### TASK ITEM
In the data, extract each line that holds the string "literal".

### INFORMATION PROVIDED
*-*-*

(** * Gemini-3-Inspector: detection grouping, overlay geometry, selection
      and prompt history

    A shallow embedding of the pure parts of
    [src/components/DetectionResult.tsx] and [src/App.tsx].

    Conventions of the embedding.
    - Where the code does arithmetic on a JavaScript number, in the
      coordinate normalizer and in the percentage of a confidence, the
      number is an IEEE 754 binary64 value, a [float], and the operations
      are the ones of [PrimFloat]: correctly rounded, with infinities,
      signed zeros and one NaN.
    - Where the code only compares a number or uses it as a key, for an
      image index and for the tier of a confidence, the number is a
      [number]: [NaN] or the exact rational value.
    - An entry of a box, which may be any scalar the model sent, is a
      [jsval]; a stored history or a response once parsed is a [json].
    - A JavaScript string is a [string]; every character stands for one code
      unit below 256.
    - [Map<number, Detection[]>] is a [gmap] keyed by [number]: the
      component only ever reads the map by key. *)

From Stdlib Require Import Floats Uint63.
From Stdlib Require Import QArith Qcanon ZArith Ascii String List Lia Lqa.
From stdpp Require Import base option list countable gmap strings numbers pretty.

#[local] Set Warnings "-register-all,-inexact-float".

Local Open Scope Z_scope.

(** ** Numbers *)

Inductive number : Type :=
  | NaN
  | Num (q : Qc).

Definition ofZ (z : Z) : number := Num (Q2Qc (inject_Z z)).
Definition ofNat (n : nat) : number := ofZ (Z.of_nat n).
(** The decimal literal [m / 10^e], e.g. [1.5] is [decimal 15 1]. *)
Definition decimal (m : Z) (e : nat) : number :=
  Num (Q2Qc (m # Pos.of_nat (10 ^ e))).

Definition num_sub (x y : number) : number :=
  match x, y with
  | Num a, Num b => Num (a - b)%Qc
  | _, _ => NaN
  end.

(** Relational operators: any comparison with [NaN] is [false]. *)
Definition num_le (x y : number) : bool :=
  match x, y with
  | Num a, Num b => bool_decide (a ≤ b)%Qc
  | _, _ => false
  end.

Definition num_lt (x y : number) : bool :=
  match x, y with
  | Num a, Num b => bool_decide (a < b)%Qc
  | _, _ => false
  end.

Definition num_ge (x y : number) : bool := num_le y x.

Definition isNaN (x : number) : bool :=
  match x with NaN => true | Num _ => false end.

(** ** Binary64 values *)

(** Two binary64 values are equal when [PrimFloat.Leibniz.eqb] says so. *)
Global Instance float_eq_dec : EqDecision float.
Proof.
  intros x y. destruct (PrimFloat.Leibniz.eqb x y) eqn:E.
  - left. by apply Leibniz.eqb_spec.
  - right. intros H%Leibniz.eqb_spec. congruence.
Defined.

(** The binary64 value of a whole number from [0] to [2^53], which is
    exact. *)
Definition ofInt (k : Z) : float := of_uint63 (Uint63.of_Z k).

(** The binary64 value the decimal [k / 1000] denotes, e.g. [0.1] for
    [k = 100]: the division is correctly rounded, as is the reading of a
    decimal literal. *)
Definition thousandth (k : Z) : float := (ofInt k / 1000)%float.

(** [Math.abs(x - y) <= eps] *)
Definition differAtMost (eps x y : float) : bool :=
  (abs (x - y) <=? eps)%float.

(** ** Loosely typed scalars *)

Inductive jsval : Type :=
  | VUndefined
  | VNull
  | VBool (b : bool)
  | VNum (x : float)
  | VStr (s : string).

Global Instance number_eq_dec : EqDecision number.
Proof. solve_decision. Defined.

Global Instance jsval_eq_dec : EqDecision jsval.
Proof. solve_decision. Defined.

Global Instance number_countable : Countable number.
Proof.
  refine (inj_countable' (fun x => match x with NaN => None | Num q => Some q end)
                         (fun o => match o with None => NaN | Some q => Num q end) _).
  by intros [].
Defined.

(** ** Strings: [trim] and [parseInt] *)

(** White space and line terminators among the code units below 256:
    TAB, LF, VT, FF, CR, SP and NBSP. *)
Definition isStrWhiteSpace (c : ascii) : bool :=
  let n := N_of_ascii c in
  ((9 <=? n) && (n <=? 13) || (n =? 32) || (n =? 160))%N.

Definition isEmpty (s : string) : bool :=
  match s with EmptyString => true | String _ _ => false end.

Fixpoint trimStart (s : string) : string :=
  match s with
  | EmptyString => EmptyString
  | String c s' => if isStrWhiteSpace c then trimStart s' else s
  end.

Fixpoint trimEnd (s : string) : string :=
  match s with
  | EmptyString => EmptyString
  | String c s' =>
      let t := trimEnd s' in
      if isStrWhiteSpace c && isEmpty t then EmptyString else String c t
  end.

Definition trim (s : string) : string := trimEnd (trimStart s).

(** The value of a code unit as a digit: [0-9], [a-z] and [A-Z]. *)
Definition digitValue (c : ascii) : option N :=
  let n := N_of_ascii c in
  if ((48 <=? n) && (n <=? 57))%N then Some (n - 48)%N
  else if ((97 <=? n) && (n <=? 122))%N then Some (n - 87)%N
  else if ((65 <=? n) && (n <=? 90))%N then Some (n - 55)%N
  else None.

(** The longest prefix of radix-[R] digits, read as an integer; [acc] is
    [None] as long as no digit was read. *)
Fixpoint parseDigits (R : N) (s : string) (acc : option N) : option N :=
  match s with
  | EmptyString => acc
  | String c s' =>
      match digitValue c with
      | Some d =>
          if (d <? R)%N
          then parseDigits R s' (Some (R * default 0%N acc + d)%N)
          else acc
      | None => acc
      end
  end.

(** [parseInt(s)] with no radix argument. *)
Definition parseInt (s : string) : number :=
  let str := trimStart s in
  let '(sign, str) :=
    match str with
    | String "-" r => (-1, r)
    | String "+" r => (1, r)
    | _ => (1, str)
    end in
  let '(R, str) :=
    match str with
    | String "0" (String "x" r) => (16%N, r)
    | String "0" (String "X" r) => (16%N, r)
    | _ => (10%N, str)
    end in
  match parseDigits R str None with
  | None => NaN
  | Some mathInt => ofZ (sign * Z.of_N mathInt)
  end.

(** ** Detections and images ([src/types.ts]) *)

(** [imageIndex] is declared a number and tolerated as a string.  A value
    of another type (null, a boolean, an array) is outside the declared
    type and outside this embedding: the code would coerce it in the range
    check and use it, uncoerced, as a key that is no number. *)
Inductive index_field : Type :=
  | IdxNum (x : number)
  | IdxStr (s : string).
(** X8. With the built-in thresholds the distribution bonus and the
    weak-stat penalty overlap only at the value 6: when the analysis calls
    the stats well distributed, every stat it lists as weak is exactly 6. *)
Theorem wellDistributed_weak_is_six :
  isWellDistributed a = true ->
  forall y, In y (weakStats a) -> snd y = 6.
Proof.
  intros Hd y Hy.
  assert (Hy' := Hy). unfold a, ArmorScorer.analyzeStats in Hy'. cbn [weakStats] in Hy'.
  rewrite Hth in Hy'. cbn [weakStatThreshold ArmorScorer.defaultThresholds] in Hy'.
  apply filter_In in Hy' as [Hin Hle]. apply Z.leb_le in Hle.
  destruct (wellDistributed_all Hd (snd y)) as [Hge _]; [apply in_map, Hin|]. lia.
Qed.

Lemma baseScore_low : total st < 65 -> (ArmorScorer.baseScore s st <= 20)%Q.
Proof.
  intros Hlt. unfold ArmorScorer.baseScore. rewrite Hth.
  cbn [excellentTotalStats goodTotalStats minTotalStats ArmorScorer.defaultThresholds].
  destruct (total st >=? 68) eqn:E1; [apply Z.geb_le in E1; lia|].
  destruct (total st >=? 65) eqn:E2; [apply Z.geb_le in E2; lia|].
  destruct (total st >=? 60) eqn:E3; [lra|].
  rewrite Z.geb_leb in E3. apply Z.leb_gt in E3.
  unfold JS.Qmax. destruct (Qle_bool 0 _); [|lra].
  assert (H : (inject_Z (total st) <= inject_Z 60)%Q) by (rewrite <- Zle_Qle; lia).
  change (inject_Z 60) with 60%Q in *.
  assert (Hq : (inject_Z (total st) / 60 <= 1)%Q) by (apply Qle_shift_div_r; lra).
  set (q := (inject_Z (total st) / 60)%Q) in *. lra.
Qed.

*-*-*

### ANSWER SECTION
(** The decimal literal [m / 10^e], e.g. [1.5] is [decimal 15 1]. *)
    decimal literal. *)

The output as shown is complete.